-- Action item --
Search the entries below for the string "SyncRetire" and give the number of lines that hold it, nothing else.

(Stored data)
● ● ●

(* ===== verification/TimerServiceInv.v ===== *)
(** * The timer service: invariant

    An armed timer is covered: its queue has a registration that stands and is
    not later, or it is going to look at its timers anyway.  The entry of a
    standing registration is in the heap of the service or in the hands of the
    handler, the timerfd is armed no later than the first entry, and references
    are counted exactly. *)

From stdpp Require Import base numbers list gmap.
From Stdlib Require Import ZArith Lia.
From S2P Require Import Prelude.
From S2P Require Import TimerHeap.
From S2P Require Import TimerHeapInv.
From S2P Require Import TimerHeapOps.
From S2P Require Import TimerHeapSpec.
From S2P Require Import QueueHeap.
From S2P Require Import QueueHeapArray.
From S2P Require Import QueueHeapSpec.
From S2P Require Import TimerService.

#[local] Open Scope Z_scope.

Implicit Types (w : world) (hs : list handler) (i j : Z) (q : tqueue) (s : slot)
  (e : ntt_queue_heap_elem) (E : list ntt_queue_heap_elem).

(** ** What a handler has in its hands *)
Definition occurs i (l : list Z) : nat := total (fun j => if decide (j = i) then 1%nat else 0%nat) l.

#[global] Arguments occurs : simpl never.

(** The queues it is going to wake. *)
Definition batch_of (h : handler) : list Z :=
  match h with
  | HRead | HNow | HLock _ => []
  | HTake _ batch | HAcquire _ batch _ | HCheck _ batch _ | HDrop _ batch _ | HRetire _ batch _
  | HArm batch => batch
  | HWake _ todo | HRelease _ _ todo => todo
  end.

Definition wakes i (h : handler) : nat := occurs i (batch_of h).

(** The references it holds. *)
Definition holds i (h : handler) : nat :=
  (wakes i h + match h with
               | HCheck _ _ e | HRetire _ _ e => occurs i [qe_index e]
               | HDrop _ _ q | HRelease _ q _ => occurs i [q]
               | _ => 0
               end)%nat.

(** The entry it has taken out of the heap and not dealt with. *)
Definition held (h : handler) : list ntt_queue_heap_elem :=
  match h with HAcquire _ _ e | HCheck _ _ e | HRetire _ _ e => [e] | _ => [] end.

Definition has_lock (h : handler) : nat :=
  match h with
  | HTake _ _ | HAcquire _ _ _ | HCheck _ _ _ | HDrop _ _ _ | HRetire _ _ _ | HArm _ => 1
  | _ => 0
  end.

(** It is going to arm the timerfd. *)
Definition will_arm (h : handler) : nat :=
  match h with HWake _ _ | HRelease _ _ _ => 0 | _ => 1 end.

(** An entry that is not lost. *)
Definition known E hs e : Prop := e ∈ E \/ exists h, h ∈ hs /\ e ∈ held h.

(** ** A slot *)
Definition waiting q : list task_kind := if q_running q then tail (q_tasks q) else q_tasks q.

(** The queue is going to run its timers. *)
Definition wake_pending hs i q : Prop :=
  TimersTask ∈ waiting q \/ (0 < total (wakes i) hs)%nat.

Definition is_drain (f : frame) : bool := match f with TimersBegin | Drain _ => true | _ => false end.
Definition draining q : bool := existsb is_drain (q_frames q).

Definition no_later (d : Z) (h : ntt_timer_heap) : Prop :=
  forall tag tm, armed h !! tag = Some tm -> d <= tm_deadline tm.

Definition registered s : Prop := q_reg_gen (s_queue s) = s_generation s.

Definition registering q : Prop := exists g d t, q_sync q = Some (SyncRegister g d t).

(** [ntt_queue_sync_timers] has not yet taken the reference for the timers. *)
Definition sync_early q : bool :=
  match q_sync q with Some (SyncLoad | SyncKeep _ _) => true | _ => false end.

(** It has not yet decided that the registration is good. *)
Definition sync_going q : bool :=
  match q_sync q with Some (SyncLoad | SyncKeep _ _ | SyncRetire _) => true | _ => false end.

(** It is going to look whether the reference for the timers is still needed. *)
Definition unref_frame (f : frame) : bool :=
  match f with TimersBegin | Drain _ | InCancel _ => true | _ => false end.

Definition unref_due q : bool :=
  existsb unref_frame (q_frames q) ||
  match q_sync q with Some (SyncLoad | SyncDrop | SyncUnref) => true | _ => false end.

Definition sync_ok hs i s : Prop :=
  let q := s_queue s in
  match q_sync q with
  | None | Some SyncLoad => True
  | Some SyncDrop | Some SyncUnref => armed (q_timers q) = ∅
  | Some (SyncKeep r d) =>
      no_later d (q_timers q) /\ armed (q_timers q) <> ∅ /\
      (r = true -> registered s \/ wake_pending hs i q)
  | Some (SyncRetire d) => no_later d (q_timers q)
  | Some (SyncRegister g d _) => g = q_reg_gen q /\ d = q_reg_deadline q
  end.

Definition covered hs i s : Prop :=
  let q := s_queue s in
  (registered s /\ no_later (q_reg_deadline q) (q_timers q)) \/
  wake_pending hs i q \/ draining q = true \/ sync_going q = true.

Definition busy q : nat := if decide (q_tasks q = []) then 0%nat else 1%nat.

(** [n] is the number of references that are on the way. *)
Record slot_ok (n : nat) E hs i s : Prop := {
  so_gen : 1 <= s_generation s;
  so_reg : 0 <= q_reg_gen (s_queue s) <= s_generation s;
  so_known : q_refs (s_queue s) <> 0 -> registered s ->
    registering (s_queue s) \/ known E hs (mk_qelem (q_reg_deadline (s_queue s)) i (s_generation s));
  so_refs : q_refs (s_queue s) = Z.of_nat (q_clients (s_queue s) + busy (s_queue s) +
    q_leaving (s_queue s) + Nat.b2n (q_self_ref (s_queue s)) + total (holds i) hs + n);
  so_run : if q_running (s_queue s) then q_tasks (s_queue s) <> []
           else q_frames (s_queue s) = [] /\ q_sync (s_queue s) = None;
  so_dying : s_dying s = true -> q_refs (s_queue s) = 0;
  so_timers : timer_wf (q_timers (s_queue s));
  so_self : armed (q_timers (s_queue s)) <> ∅ ->
    q_self_ref (s_queue s) = true \/ sync_early (s_queue s) = true;
  so_unref : q_self_ref (s_queue s) = true ->
    armed (q_timers (s_queue s)) <> ∅ \/ unref_due (s_queue s) = true;
  so_cover : armed (q_timers (s_queue s)) <> ∅ -> covered hs i s;
  so_sync : sync_ok hs i s;
  so_service : q_refs (s_queue s) <> 0 -> q_service (s_queue s) = true;
}.

(** ** The whole state *)
Definition is_free s : Prop := q_refs (s_queue s) = 0 /\ s_dying s = false.

Definition entry_ok w e : Prop :=
  exists s, qslots w !! qe_index e = Some s /\ qe_generation e <= s_generation s /\
    (is_free s -> qe_generation e < s_generation s).

(** The timerfd will wake a worker no later than [sv_armed]. *)
Definition fd_ok (sv : ntt_timer_service) hs : Prop :=
  sv_armed sv < UINT64_MAX ->
  tfd_at (sv_fd sv) = Some (timespec_ns (arm_value (sv_armed sv))) \/
  (tfd_ticks (sv_fd sv) = true /\ tfd_edge (sv_fd sv) = true) \/ (0 < total will_arm hs)%nat.

Section inv.
Context `{Platform}.

Definition entries_of w : list ntt_queue_heap_elem := qentries (sv_queues (service w)).

Record service_inv w hs : Prop := {
  si_slots : forall i s, qslots w !! i = Some s -> slot_ok 0 (entries_of w) hs i s;
  si_none : forall i, qslots w !! i = None -> total (holds i) hs = 0%nat;
  si_heap : queue_wf (ntt_queue_timer_generation w) (sv_queues (service w));
  si_entries : forall e, e ∈ entries_of w -> entry_ok w e;
  si_held : forall h e, h ∈ hs -> e ∈ held h -> is_Some (qslots w !! qe_index e);
  si_armed : forall e, e ∈ entries_of w -> sv_armed (service w) <= qe_deadline e;
  si_fd : fd_ok (service w) hs;
  si_lock : total has_lock hs = Nat.b2n (sv_lock (service w));
  si_clock : 1 <= clock w < UINT64_MAX;
  si_bounded : bounded w;
}.

(** ** Generic facts *)
Lemma known_perm E hs hs' e : hs ≡ₚ hs' -> known E hs e -> known E hs' e.
Proof. intros Hp [He|(h & Hh & He)]; [by left|]. right. exists h. by rewrite <- Hp. Qed.

Lemma slot_ok_change n n' E E' hs hs' i s :
  slot_ok n E hs i s ->
  (total (holds i) hs' + n' = total (holds i) hs + n)%nat ->
  ((0 < total (wakes i) hs)%nat -> wake_pending hs' i (s_queue s)) ->
  (forall e, qe_index e = i -> qe_generation e = s_generation s -> q_refs (s_queue s) <> 0 ->
     known E hs e -> known E' hs' e) ->
  slot_ok n' E' hs' i s.
Proof.
  intros [Hg Hr Hk Href Hrun Hd Ht Hs Hu Hc Hy Hv] Hn Hw He.
  assert (Hwp : wake_pending hs i (s_queue s) -> wake_pending hs' i (s_queue s)).
  { intros [?|?]; [by left|by apply Hw]. }
  split; try done.
  - intros Hne Hreg. destruct (Hk Hne Hreg) as [?|?]; [by left|right]. by apply He.
  - rewrite Href. lia.
  - intros Ha. destruct (Hc Ha) as [?|[?|[?|?]]]; unfold covered; auto.
  - unfold sync_ok in *. destruct (q_sync _) as [[]|]; try done.
    destruct Hy as (? & ? & Hy). split_and!; [done|done|]. intros Hrt. destruct (Hy Hrt); auto.
Qed.

Lemma service_inv_perm w hs hs' : hs ≡ₚ hs' -> service_inv w hs -> service_inv w hs'.
Proof.
  intros Hp [Hs Hn Hh He Hd Ha Hf Hl Hc Hb].
  assert (Hh' : forall h, h ∈ hs' -> h ∈ hs) by (intros h; by rewrite Hp).
  split; try done.
  - intros i s Hi. eapply slot_ok_change; [by apply Hs| | |].
    + by rewrite (total_perm (holds i) _ _ Hp).
    + rewrite (total_perm (wakes i) _ _ Hp). by right.
    + intros e _ _ _. by apply known_perm.
  - intros i Hi. rewrite <- (total_perm _ _ _ Hp). auto.
  - intros h e Hin. apply Hd. auto.
  - unfold fd_ok. by rewrite <- (total_perm will_arm _ _ Hp).
  - by rewrite <- (total_perm _ _ _ Hp).
Qed.

Lemma timer_generation_ok w i s :
  qslots w !! i = Some s -> bounded w -> 0 <= s_generation s ->
  ntt_queue_timer_generation w i = Ok (s_generation s).
Proof.
  intros Hi [Hb _] Hg. unfold ntt_queue_timer_generation, get_slot. rewrite Hi, bind_ok.
  specialize (Hb _ _ Hi). simpl in Hb. by rewrite u32_small by lia.
Qed.

Lemma resolves_iff w i : resolves (ntt_queue_timer_generation w) i <-> is_Some (qslots w !! i).
Proof.
  unfold resolves, ntt_queue_timer_generation, get_slot. split.
  - intros [g Hg]. destruct (qslots w !! i); [eauto|done].
  - intros [s ->]. rewrite bind_ok. eauto.
Qed.

(** An entry stands exactly when its generation is the one of its slot. *)
Lemma stands_iff w hs e :
  service_inv w hs ->
  stands (ntt_queue_timer_generation w) e <->
  exists s, qslots w !! qe_index e = Some s /\ qe_generation e = s_generation s.
Proof.
  intros Hinv. unfold stands. split.
  - intros Hst. destruct (qslots w !! qe_index e) as [s|] eqn:Hi.
    + exists s. split; [done|]. pose proof (so_gen _ _ _ _ _ (si_slots _ _ Hinv _ _ Hi)).
      rewrite (timer_generation_ok w _ s Hi (si_bounded _ _ Hinv)) in Hst by lia. congruence.
    + unfold ntt_queue_timer_generation, get_slot in Hst. by rewrite Hi in Hst.
  - intros (s & Hi & ->). apply timer_generation_ok; [done|apply Hinv|].
    pose proof (so_gen _ _ _ _ _ (si_slots _ _ Hinv _ _ Hi)). lia.
Qed.

Lemma queue_inv_resolves (tg tg' : Z -> res Z) h l :
  (forall i, resolves tg i -> resolves tg' i) -> queue_inv tg h l -> queue_inv tg' h l.
Proof. intros Hr [Ha Ho Hk]. split; [done|done|]. intros e He. apply Hr, Hk, He. Qed.

Lemma queue_wf_resolves (tg tg' : Z -> res Z) h :
  (forall i, resolves tg i -> resolves tg' i) -> queue_wf tg h -> queue_wf tg' h.
Proof. intros Hr (l & Hinv). exists l. by eapply queue_inv_resolves. Qed.

Lemma set_slot_lookup w i s j s' :
  qslots (set_slot i s w) !! j = Some s' -> (i = j /\ s = s') \/ (i <> j /\ qslots w !! j = Some s').
Proof. simpl. rewrite lookup_insert_Some. tauto. Qed.

Lemma resolves_set_slot w i s j :
  resolves (ntt_queue_timer_generation w) j -> resolves (ntt_queue_timer_generation (set_slot i s w)) j.
Proof.
  rewrite !resolves_iff. simpl. intros Hj. destruct (decide (i = j)) as [->|Hne].
  - by rewrite lookup_insert_eq.
  - by rewrite lookup_insert_ne.
Qed.

(** ** Changing one slot, and the handler that works on it *)
Definition succeeds s s' : Prop :=
  s_generation s <= s_generation s' /\ (is_free s' -> is_free s \/ s_generation s < s_generation s').

Lemma entry_ok_set_slot w i s s' e :
  qslots w !! i = Some s -> succeeds s s' -> entry_ok w e -> entry_ok (set_slot i s' w) e.
Proof.
  intros Hi [Hg Hf] (t & Ht & Hle & Hlt). unfold entry_ok. simpl.
  destruct (decide (i = qe_index e)) as [->|Hne].
  - rewrite lookup_insert_eq. assert (t = s) as -> by congruence. exists s'. split_and!; [done|lia|].
    intros Hfree. destruct (Hf Hfree) as [?|?]; [specialize (Hlt ltac:(done))|]; lia.
  - rewrite lookup_insert_ne by done. eauto.
Qed.

Lemma slot_held_some w i s s' j :
  qslots w !! i = Some s -> is_Some (qslots w !! j) -> is_Some (qslots (set_slot i s' w) !! j).
Proof.
  intros Hi Hj. simpl. destruct (decide (i = j)) as [->|]; [rewrite lookup_insert_eq|rewrite lookup_insert_ne by done]; eauto.
Qed.

(** [h] becomes [h'] and the slot [i] becomes [s']; of the other slots the
    handler holds what it held. *)
Lemma inv_handler_slot w h h' hs i s s' :
  service_inv w (h :: hs) -> qslots w !! i = Some s -> succeeds s s' ->
  slot_ok 0 (entries_of w) (h' :: hs) i s' ->
  has_lock h' = has_lock h -> will_arm h' = will_arm h ->
  (forall j, j <> i -> wakes j h' = wakes j h /\ holds j h' = holds j h) ->
  (forall e, e ∈ held h' -> e ∈ held h) -> (forall e, e ∈ held h -> qe_index e = i \/ e ∈ held h') ->
  bounded (set_slot i s' w) -> service_inv (set_slot i s' w) (h' :: hs).
Proof.
  intros [Hs Hn Hh He Hd Ha Hf Hl Hc Hb] Hi Hsucc Hok Hlk Har Hj Hsub Hsup Hb'. split; try done.
  - intros j t Ht. apply set_slot_lookup in Ht as [[<- <-]|[Hne Ht]]; [done|].
    destruct (Hj j) as [Hw Hho]; [done|]. eapply slot_ok_change; [by apply Hs| | |].
    + rewrite !total_cons. lia.
    + rewrite !total_cons. intros ?. right. rewrite total_cons. lia.
    + intros e Hej _ _ [?|(x & [->|Hx]%elem_of_cons & Hxe)]; [by left| |].
      * destruct (Hsup e Hxe) as [?|?]; [congruence|]. right. exists h'. split; [by left|done].
      * right. exists x. split; [by right|done].
  - intros j Ht. simpl in Ht. apply lookup_insert_None in Ht as [Ht Hne].
    specialize (Hn j Ht). destruct (Hj j) as [_ Hho]; [done|]. rewrite total_cons in *. lia.
  - eapply queue_wf_resolves; [|exact Hh]. intros j. apply resolves_set_slot.
  - intros e Hin. eapply entry_ok_set_slot; eauto.
  - intros x e [->|Hx]%elem_of_cons Hxe; (eapply slot_held_some; [done|]).
    + eapply Hd; [by left|auto].
    + eapply Hd; [by right|done].
  - intros Hlt. destruct (Hf Hlt) as [?|[?|Hw]]; [by left|by right; left|]. right; right.
    rewrite total_cons in *. lia.
  - rewrite total_cons in *. simpl. lia.
Qed.

(** Only the slot changes. *)
Lemma inv_slot w hs i s s' :
  service_inv w hs -> qslots w !! i = Some s -> succeeds s s' -> slot_ok 0 (entries_of w) hs i s' ->
  bounded (set_slot i s' w) -> service_inv (set_slot i s' w) hs.
Proof.
  intros [Hs Hn Hh He Hd Ha Hf Hl Hc Hb] Hi Hsucc Hok Hb'. split; try done.
  - intros j t [[<- <-]|[Hne Ht]]%set_slot_lookup; [done|by apply Hs].
  - intros j Ht. simpl in Ht. apply Hn. by apply lookup_insert_None in Ht as [Ht _].
  - eapply queue_wf_resolves; [|exact Hh]. intros j. apply resolves_set_slot.
  - intros e Hin. eapply entry_ok_set_slot; eauto.
  - intros x e Hx Hxe. eapply slot_held_some; [done|]. by eapply Hd.
Qed.
End inv.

● ● ●

-- Response to the exercise --
2